TRACE International, a nonprofit anti-bribery agency based in Annapolis, Maryland of the United States, has reported that China is one of the countries reporting the largest number of enforcement actions involving alleged bribery of officials.

In its Global Enforcement Report 2010 published in mid-June, TRACE lists China as No 3 in terms of cases from 1977 to 2010. A total of 25 cases, accounting for 7.5 percent of the total cases of international enforcement, were in China.

The US has led the world in outbound bribery enforcement activities by undertaking more than two-thirds of all actions in the world. Its Foreign Corrupt Practices Act of 1977 was also one of the first anti-bribery laws in the world.

In the past years, there have been many high profile bribery cases involving multinationals operating in China. Multinational companies such as Rio Tinto, Siemens, Daimler, Lucent, Avery Dennison, IBM, Avon, Diagnostic Products and UTStarcom have all been penalized.

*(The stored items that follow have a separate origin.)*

Lemma representable_0 : representable 0.
Proof.
  exists 0%Z, 0%Z. split; [ reflexivity | ]. split; [ reflexivity | ].
  split; [ discriminate | apply pow2_pos ].
Qed.

Lemma doublePos_representable (q q' : Q) :
  0 < q -> doublePos q = Fin q' -> representable q' /\ Qred q' = q' /\ 0 <= q'.
Proof.
  intros Hq. unfold doublePos.
  destruct (Qle_bool (pow2 1024) (roundPos q)) eqn:T; [ discriminate | ].
  intros H. assert (Hq' : Qred (roundPos q) = q') by congruence. clear H. subst q'.
  assert (T' : roundPos q < pow2 1024).
  { apply Qnot_le_lt. intros X. apply Qle_bool_iff in X. congruence. }
  pose proof (roundPos_nonneg q Hq) as Hnn.
  split; [ | split; [ apply Qcanon.Qred_involutive | rewrite Qred_correct; exact Hnn ] ].
  apply (representable_comp (roundPos q)); [ symmetry; apply Qred_correct | ].
  destruct (roundPos_form q Hq) as [m [k [E [Hm Hk]]]].
  exists m, k. split; [ exact E | ]. split; [ lia | ]. split; [ exact Hk | ].
  rewrite Qabs_pos by exact Hnn. exact T'.
Qed.

Lemma double_representable (q q' : Q) :
  double q = Fin q' -> representable q' /\ Qred q' = q'.
Proof.
  unfold double. pose proof (Qsign_spec q) as S. destruct (Qsign q).
  - intros H. assert (Hq' : 0 = q') by congruence. subst q'.
    split; [ apply representable_0 | reflexivity ].
  - destruct (doublePos (- q)) as [p|s|] eqn:D; cbn [neg]; try discriminate.
    intros H. assert (Hq' : Qred (- p) = q') by congruence. clear H. subst q'.
    assert (Hp : 0 < - q) by lra.
    destruct (doublePos_representable (- q) p Hp D) as [R [C _]].
    split; [ | apply Qcanon.Qred_involutive ].
    apply (representable_comp (- p)); [ symmetry; apply Qred_correct | ].
    apply representable_opp, R.
  - intros H. destruct (doublePos_representable q q' S H) as [R [C _]]. auto.
Qed.

(** Rounding what rounding returned changes nothing. *)
Lemma double_idem (q q' : Q) : double q = Fin q' -> double q' = Fin q'.
Proof.
  intros H. destruct (double_representable q q' H) as [R C].
  rewrite (double_exact q' R). f_equal. exact C.
Qed.

Lemma doublePos_mono (q1 q2 : Q) :
  0 < q1 -> q1 <= q2 -> leb (doublePos q1) (doublePos q2) = true.
Proof.
  intros H1 H12. pose proof (roundPos_mono q1 q2 H1 H12) as M.
  unfold doublePos.
  destruct (Qle_bool (pow2 1024) (roundPos q1)) eqn:T1;
    destruct (Qle_bool (pow2 1024) (roundPos q2)) eqn:T2; cbn [leb negb orb]; auto.
  - apply Qle_bool_iff in T1.
    assert (X : Qle_bool (pow2 1024) (roundPos q2) = true) by (apply Qle_bool_iff; lra).
    congruence.
  - apply Qle_bool_iff. rewrite !Qred_correct. exact M.
Qed.

Lemma double_mono (q1 q2 : Q) :
  0 <= q1 -> q1 <= q2 -> leb (double q1) (double q2) = true.
Proof.
  intros H1 H12. unfold double.
  pose proof (Qsign_spec q1) as S1. pose proof (Qsign_spec q2) as S2.
  destruct (Qsign q1); [ | lra | ]; (destruct (Qsign q2); [ | lra | ]).
  - reflexivity.
  - destruct (doublePos_NNI q2 S2) as [-> | [p [-> Hp]]]; [ reflexivity | ].
    apply Qle_bool_iff. exact Hp.
  - lra.
  - apply doublePos_mono; assumption.
Qed.

(** A value between two doubles rounds to a double between them. *)
Lemma double_sandwich (a q b : Q) :
  0 <= a -> a <= q -> q <= b -> representable a -> representable b ->
  exists q', double q = Fin q' /\ a <= q' /\ q' <= b.
Proof.
  intros Ha Haq Hqb Ra Rb.
  pose proof (double_mono a q Ha Haq) as M1.
  assert (Hq : 0 <= q) by lra.
  pose proof (double_mono q b Hq Hqb) as M2.
  rewrite (double_exact a Ra) in M1. rewrite (double_exact b Rb) in M2.
  destruct (double q) as [q'|s|]; cbn [leb] in *; try discriminate.
  - exists q'. split; [ reflexivity | ].
    apply Qle_bool_iff in M1. apply Qle_bool_iff in M2.
    rewrite Qred_correct in M1, M2. auto.
  - destruct s; discriminate.
Qed.

Lemma representable_pow2 (k : Z) : (-1074 <= k < 1024)%Z -> representable (pow2 k).
Proof.
  intros H. exists 1%Z, k. split; [ ring | ]. split; [ reflexivity | ].
  split; [ lia | ]. rewrite Qabs_pos by apply Qlt_le_weak, pow2_pos.
  apply pow2_lt. lia.
Qed.

Lemma representable_Z (z : Z) : (Z.abs z < 2 ^ 53)%Z -> representable (inject_Z z).
Proof.
  intros H. exists z, 0%Z. split; [ unfold pow2; simpl; ring | ].
  split; [ exact H | ]. split; [ lia | ].
  apply Qlt_trans with (inject_Z (2 ^ 53)).
  - change (Qabs (inject_Z z)) with (inject_Z (Z.abs z)). rewrite <- Zlt_Qlt. exact H.
  - rewrite <- pow2_Z by lia. apply pow2_lt. lia.
Qed.

(** *** The arithmetic of the language *)

Lemma isDouble_rounded (a : number) : isDouble (rounded a).
Proof.
  unfold isDouble. destruct a as [q|s|]; cbn [rounded]; try reflexivity.
  destruct (double q) as [q'|s|] eqn:D; cbn [rounded]; try reflexivity.
  apply (double_idem q q' D).
Qed.

Lemma isDouble_fadd (a b : number) : isDouble (fadd a b).
Proof. apply isDouble_rounded. Qed.

Lemma isDouble_fmul (a b : number) : isDouble (fmul a b).
Proof. apply isDouble_rounded. Qed.

Lemma isDouble_fdiv (a b : number) : isDouble (fdiv a b).
Proof. apply isDouble_rounded. Qed.

Lemma isDouble_ofZ (z : Z) : (Z.abs z < 2 ^ 53)%Z -> isDouble (ofZ z).
Proof.
  intros H. unfold isDouble, ofZ. cbn [rounded].
  rewrite (double_exact _ (representable_Z z H)). f_equal.
  apply Qcanon.Qred_identity. simpl. apply Z.gcd_1_r.
Qed.

Lemma isDouble_representable (q : Q) : isDouble (Fin q) -> representable q /\ Qred q = q.
Proof. unfold isDouble. cbn [rounded]. apply double_representable. Qed.

Lemma representable_isDouble (q : Q) : representable q -> Qred q = q -> isDouble (Fin q).
Proof.
  intros R C. unfold isDouble. cbn [rounded]. rewrite (double_exact q R), C. reflexivity.
Qed.

Lemma fmul_1_r (a : number) : isDouble a -> fmul a (ofZ 1) = a.
Proof.
  unfold isDouble, fmul. destruct a as [x|s|]; [ | reflexivity | reflexivity ].
  cbn [mul rounded ofZ]. intros H. rewrite <- H.
  apply double_comp. rewrite Qred_correct. ring.
Qed.

(** The floor of a double is a double. *)
Lemma representable_floor (q : Q) :
  representable q -> representable (inject_Z (Qfloor q)).
Proof.
  intros [m [k [E [Hm [Hk Hb]]]]].
  destruct (Z.le_gt_cases 0 k) as [Hk0|Hk0].
  - assert (Ez : q == inject_Z (m * 2 ^ k)).
    { rewrite inject_Z_mult, <- pow2_Z by exact Hk0. exact E. }
    rewrite (Qfloor_comp _ _ Ez), Qfloor_Z.
    apply (representable_comp q); [ exact Ez | ].
    exists m, k. auto.
  - apply representable_Z.
    assert (Hp : pow2 k <= 1 # 2).
    { change (1 # 2) with (pow2 (-1)). apply pow2_le. lia. }
    pose proof (pow2_pos k) as Hp0.
    assert (M1 : inject_Z m < inject_Z (2 ^ 53)) by (rewrite <- Zlt_Qlt; lia).
    assert (M2 : inject_Z (- 2 ^ 53) < inject_Z m) by (rewrite <- Zlt_Qlt; lia).
    assert (U : q < inject_Z (2 ^ 52)).
    { rewrite E. apply Qlt_le_trans with (inject_Z (2 ^ 53) * pow2 k).
      - apply Qmult_lt_r; assumption.
      - apply Qle_trans with (inject_Z (2 ^ 53) * (1 # 2)).
        + apply Qmult_le_l; [ reflexivity | exact Hp ].
        + apply Qle_lteq. right. reflexivity. }
    assert (L : inject_Z (- 2 ^ 52) <= q).
    { rewrite E. apply Qle_trans with (inject_Z (- 2 ^ 53) * pow2 k).
      - apply Qle_trans with (inject_Z (- 2 ^ 53) * (1 # 2)).
        + apply Qle_lteq. right. reflexivity.
        + setoid_replace (inject_Z (- 2 ^ 53) * (1 # 2))
            with (- (inject_Z (2 ^ 53) * (1 # 2))) by reflexivity.
          setoid_replace (inject_Z (- 2 ^ 53) * pow2 k)
            with (- (inject_Z (2 ^ 53) * pow2 k)) by (rewrite inject_Z_opp; ring).
          apply Qopp_le_compat. apply Qmult_le_l; [ reflexivity | exact Hp ].
      - apply Qmult_le_compat_r; [ apply Qlt_le_weak, M2 | apply Qlt_le_weak, Hp0 ]. }
    assert (F1 : (Qfloor q < 2 ^ 52)%Z).
    { rewrite Zlt_Qlt. apply Qle_lt_trans with q; [ apply Qfloor_le | exact U ]. }
    assert (F2 : (- 2 ^ 52 <= Qfloor q)%Z).
    { rewrite <- (Qfloor_Z (- 2 ^ 52)). apply Qfloor_resp_le, L. }
    lia.
Qed.

Lemma isDouble_floor (a : number) : isDouble a -> isDouble (floor a).
Proof.
  destruct a as [q|s|]; [ | auto | auto ]. intros H.
  destruct (isDouble_representable q H) as [R _].
  apply representable_isDouble; [ apply representable_floor, R | ].
  apply Qcanon.Qred_identity. simpl. apply Z.gcd_1_r.
Qed.

(** *** Signs *)

Lemma NNI_rounded (a : number) : NNI a -> NNI (rounded a).
Proof.
  intros [-> | [q [-> Hq]]]; [ left; reflexivity | ].
  cbn [rounded]. apply double_NNI, Hq.
Qed.


Lemma NN_NNI (a : number) : NN a -> NNI a.
Proof. intros H. right. exact H. Qed.
(* ===== verification/_CoqProject ===== *)
-Q . S2P
Prelude.v
Bytes.v
Sha1.v
Handshake.v
Decoder.v
Frames.v
Connection.v
Json.v
JsonText.v
Model.v
ModelInv.v
ModelRoles.v
ModelSpec.v
ModelDelayed.v
ModelWiring.v
ModelProperties.v
Identity.v
ObjectOperation.v
Messages.v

In the case involving Australian mining giant Rio Tinto, company executive Stern Hu was sentenced to 10 years in jail in late March for receiving bribes from Chinese steel companies and stealing commercial secrets. Three other Rio Tinto employees were also sentenced.

Bribery has been known as a hidden rule in China. In order to defeat competitors and get deals, multinationals eager to cash in on the huge market are not immune from corruption. Many have compromised their ethical codes and adopted the new code of "When in Rome, do as the Romans do."

As more and more multinationals have been penalized for bribery, many may now want to take a second thought, officials said.

Both the US and the Organization for Economic Cooperation and Development (OECD) have beefed up their actions on multinationals involved in bribery overseas. The 1997 OECD Anti-Bribery Convention, which took effect in 1999, established legally binding standards to criminalize bribery of foreign public officials in international business transactions.

China's National People's Congress also ratified the UN Convention on Anti-Corruption.

The upcoming China-US talks on fighting corruption will surely send more chilling messages, experts said.